# [PROBLEM TO SOLVE]
Copy out, unchanged, every line from the start of the records to the line that contains "HTTP status *)", and stop there.

# [Stored data]
(** ** Exceptions and results *)

(** The exception classes the scripts raise or provoke.  The argument is the
    datum interpolated into the message, not the message text. *)
Inductive exn : Type :=
| KeyError (key : string)          (* d[key] on a dict without that key *)
| IndexError                       (* l[0], l[-1] or l.pop() on an empty list *)
| PyException (msg : string)       (* raise Exception( msg ) *)
| ValueError (xpath : string)      (* V4: no insertion point for xpath *)
| ConnectionError (status : Z)     (* V2, V4: unexpected HTTP status *)
| TypeError                        (* element > int, len( None ) *)
| XMLSyntaxError.                  (* ET.fromstring on a text that does not parse *)

Inductive result (A : Type) : Type :=
| OK (a : A)
| Err (e : exn).
Arguments OK {A} a.
Arguments Err {A} e.

Definition bind {A B} (r : result A) (k : A -> result B) : result B :=
  match r with
  | OK a => k a
  | Err e => Err e
  end.

Notation "'do' x <- r ; k" := (bind r (fun x => k))
  (at level 10, x name, r at level 100, k at level 200).

(** [d[key]] on an optional field of a record that models a dict. *)
Definition getitem {A} (key : string) (field : option A) : result A :=
  match field with
  | Some a => OK a
  | None => Err (KeyError key)
  end.

(** [l[-1]] *)
Definition py_last {A} (l : list A) : result A :=
  match last l with
  | Some a => OK a
  | None => Err IndexError
  end.

(** [l[0]] *)
Definition py_first {A} (l : list A) : result A :=
  match l with
  | a :: _ => OK a
  | [] => Err IndexError
  end.

(** [l.pop()] : the list without its last element *)
Definition py_pop {A} (l : list A) : result (list A) :=
  match l with
  | [] => Err IndexError
  | _ => OK (removelast l)
  end.

(** [l[-1] = x] *)
Definition set_last {A} (x : A) (l : list A) : result (list A) :=
  match l with
  | [] => Err IndexError
  | _ => OK (removelast l ++ [x])
  end.

(** [f"{n}"] for an int [n] *)
Definition fmt_int (n : Z) : string := NilZero.string_of_int (Z.to_int n).

(** ** Section numbers: [getsectionnumber] (For_Gemini.py, lines 122-130) *)

Module Numbering.

(** One entry of [headinglevel]: the two-element list [[hn, tn]]. *)
Definition counters : Type := (Z * Z)%type.

Definition getsectionnumber (headinglevel : list counters) : string :=
  let hs :=
    fold_left
      (fun hs '(hn, tn) =>
         if negb (tn =? 0)
         then hs ++ [fmt_int hn +:+ "-" +:+ fmt_int tn]
         else hs ++ [fmt_int hn])
      headinglevel [] in
  String.concat "." hs.

(** The rendering in the words of the design: per level the heading count,
    with a dash and the sub-count when the sub-count is not zero. *)
Definition render_level (c : counters) : string :=
  fmt_int (fst c) +:+ (if snd c =? 0 then "" else "-" +:+ fmt_int (snd c)).

Definition render_levels (headinglevel : list counters) : string :=
  String.concat "." (map render_level headinglevel).

End Numbering.

(** ** Generators

    A Python generator is modelled by the finite list of items it yields and
    the way it stops.  The consumer sees the items in order, so an exception
    raised inside the generator reaches the consumer only after every item
    yielded before it has been handled. *)

Inductive gen_end : Type :=
| Exhausted                (* the generator returned *)
| Raises (e : exn)         (* the generator raised e *)
| NoFuel.                  (* the model ran out of fuel *)

Definition gen (A : Type) : Type := (list A * gen_end)%type.

Definition gen_nil {A} : gen A := ([], Exhausted).
Definition yield {A} (a : A) : gen A := ([a], Exhausted).
Definition gen_raise {A} (e : exn) : gen A := ([], Raises e).

(** [g1] followed by [g2]; [g2] is reached only when [g1] returns. *)
Definition gen_seq {A} (g1 g2 : gen A) : gen A :=
  match snd g1 with
  | Exhausted => (fst g1 ++ fst g2, snd g2)
  | _ => g1
  end.

Definition gen_concat {A} (gs : list (gen A)) : gen A :=
  fold_right gen_seq gen_nil gs.

(** ** Element trees (lxml) *)

Module Xml.

#[local] Set Warnings "-register-all".

Inductive element : Type :=
| Element (tag : string) (attrib : list (string * string))
          (text : option string) (children : list element).

Definition tag (el : element) : string :=
  let 'Element t _ _ _ := el in t.
Definition attrib (el : element) : list (string * string) :=
  let 'Element _ a _ _ := el in a.
Definition text (el : element) : option string :=
  let 'Element _ _ x _ := el in x.
(** [list(el)] *)
Definition children (el : element) : list element :=
  let 'Element _ _ _ cs := el in cs.

(** [el.get(name)] *)
Fixpoint get_attrib (name : string) (a : list (string * string)) : option string :=
  match a with
  | [] => None
  | (k, v) :: rest => if String.eqb k name then Some v else get_attrib name rest
  end.

(** Induction over element trees that reaches the children. *)
Fixpoint element_ind' (P : element -> Prop)
    (step : forall t a x cs, Forall P cs -> P (Element t a x cs))
    (el : element) : P el :=
  match el with
  | Element t a x cs =>
      step t a x cs
        ((fix all (l : list element) : Forall P l :=
            match l with
            | [] => @List.Forall_nil _ P
            | c :: l' =>
                @List.Forall_cons _ P c l' (element_ind' P step c) (all l')
            end) cs)
  end.

(** [el.tag in tags] *)
Definition tag_in (t : string) (tags : list string) : bool :=
  existsb (String.eqb t) tags.

(** A position in a document: the child indices from the context element
    down to the node.  lxml elements are objects with identity; the position
    stands for that identity. *)
Definition pos : Type := list nat.

Fixpoint subtree (el : element) (p : pos) : option element :=
  match p with
  | [] => Some el
  | i :: p' =>
      match children el !! i with
      | Some c => subtree c p'
      | None => None
      end
  end.

(** [xml.findall(path)] for a path of child steps [t1/t2/.../tn], as
    [rdfxml.xml_find_elements] evaluates it: every step selects, for each
    context node in order, its children with the given tag.  The matches
    come in document order. *)
Fixpoint findall (path : list string) (ctx : element) : list pos :=
  match path with
  | [] => [[]]
  | t :: path' =>
      flat_map
        (fun ic : nat * element =>
           if String.eqb (tag (snd ic)) t
           then map (cons (fst ic)) (findall path' (snd ic))
           else [])
        (imap pair (children ctx))
  end.

(** [node.append(new)] on the node at position [p] of [doc]: the document
    after the in-place update.  A position that [doc] does not have changes
    nothing. *)
Fixpoint append_at (p : pos) (new : element) (doc : element) : element :=
  let 'Element t a x cs := doc in
  match p with
  | [] => Element t a x (cs ++ [new])
  | i :: p' => Element t a x (alter (append_at p' new) i cs)
  end.

End Xml.

(** ** Flat-list (JSON) structure records *)

Module Json.

(** One record of the JSON module structure: a dict.  A field is [None] when
    the dict has no such key. *)
Record binding : Type := Binding {
  uri : option string;
  type : option string;
  isStructureRoot : option bool;
  isHeading : option bool;
  component : option string;
  module : option string;
  boundArtifact : option string;
  childBindings : option (list string)
}.

(** [d["childBindings"] = cs] *)
Definition set_childBindings (cs : list string) (d : binding) : binding :=
  {| uri := uri d; type := type d; isStructureRoot := isStructureRoot d;
     isHeading := isHeading d; component := component d; module := module d;
     boundArtifact := boundArtifact d; childBindings := Some cs |}.

End Json.

(** ** The client library seen from the scripts

    Every call of the elmclient component that reaches the server is an
    event; the script continues with the reply.  A program is the tree of
    calls it can make. *)

Module Http.

Inductive call : Type :=
| GetRdfXml (url : option string)
    (* execute_get_rdf_xml( url, ... ), with or without return_etag *)
| GetJson (url : option string)
    (* execute_get_json( url, ... ) *)
| PutRdfXml (url : option string) (data : Xml.element) (if_match : string)
    (* execute_post_rdf_xml( url, data=, put=True, headers={'If-Match':..} )
       and execute_put_rdf_xml( url, data=, headers={'If-Match':..} ) *)
| PutJson (url : option string) (data : list Json.binding) (if_match : string)
    (* execute_post_json( url, data=, put=True, headers={'If-Match':..} ) *)
| WaitForTracker (location : string).
    (* wait_for_tracker( location, interval=1.0, ... ) *)

(** What comes back: the parsed body in the form the call asked for, the
    ETag and Location headers and the status code. *)
Record reply : Type := Reply {
  xml : Xml.element;
  json : list Json.binding;
  etag : string;
  status_code : Z;
  location : option string
}.

Inductive prog (A : Type) : Type :=
| Ret (a : A)
| Raise (e : exn)
| Exit (code : Z)                          (* sys.exit( code ) *)
| Call (c : call) (k : reply -> prog A).
Arguments Ret {A} a.
Arguments Raise {A} e.
Arguments Exit {A} code.
Arguments Call {A} c k.

Fixpoint pbind {A B} (p : prog A) (f : A -> prog B) : prog B :=
  match p with
  | Ret a => f a
  | Raise e => Raise e
  | Exit c => Exit c
  | Call c k => Call c (fun r => pbind (k r) f)
  end.

Definition lift {A} (r : result A) : prog A :=
  match r with
  | OK a => Ret a
  | Err e => Raise e
  end.

(** How a run ends. *)
Inductive outcome (A : Type) : Type :=
| Returned (a : A)
| Raised (e : exn)
| Exited (code : Z)
| Starved.                  (* the script of replies ran out *)
Arguments Returned {A} a.
Arguments Raised {A} e.
Arguments Exited {A} code.
Arguments Starved {A}.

# [OUTPUT OF THE TASK]
(** ** Exceptions and results *)

(** The exception classes the scripts raise or provoke.  The argument is the
    datum interpolated into the message, not the message text. *)
Inductive exn : Type :=
| KeyError (key : string)          (* d[key] on a dict without that key *)
| IndexError                       (* l[0], l[-1] or l.pop() on an empty list *)
| PyException (msg : string)       (* raise Exception( msg ) *)
| ValueError (xpath : string)      (* V4: no insertion point for xpath *)
| ConnectionError (status : Z)     (* V2, V4: unexpected HTTP status *)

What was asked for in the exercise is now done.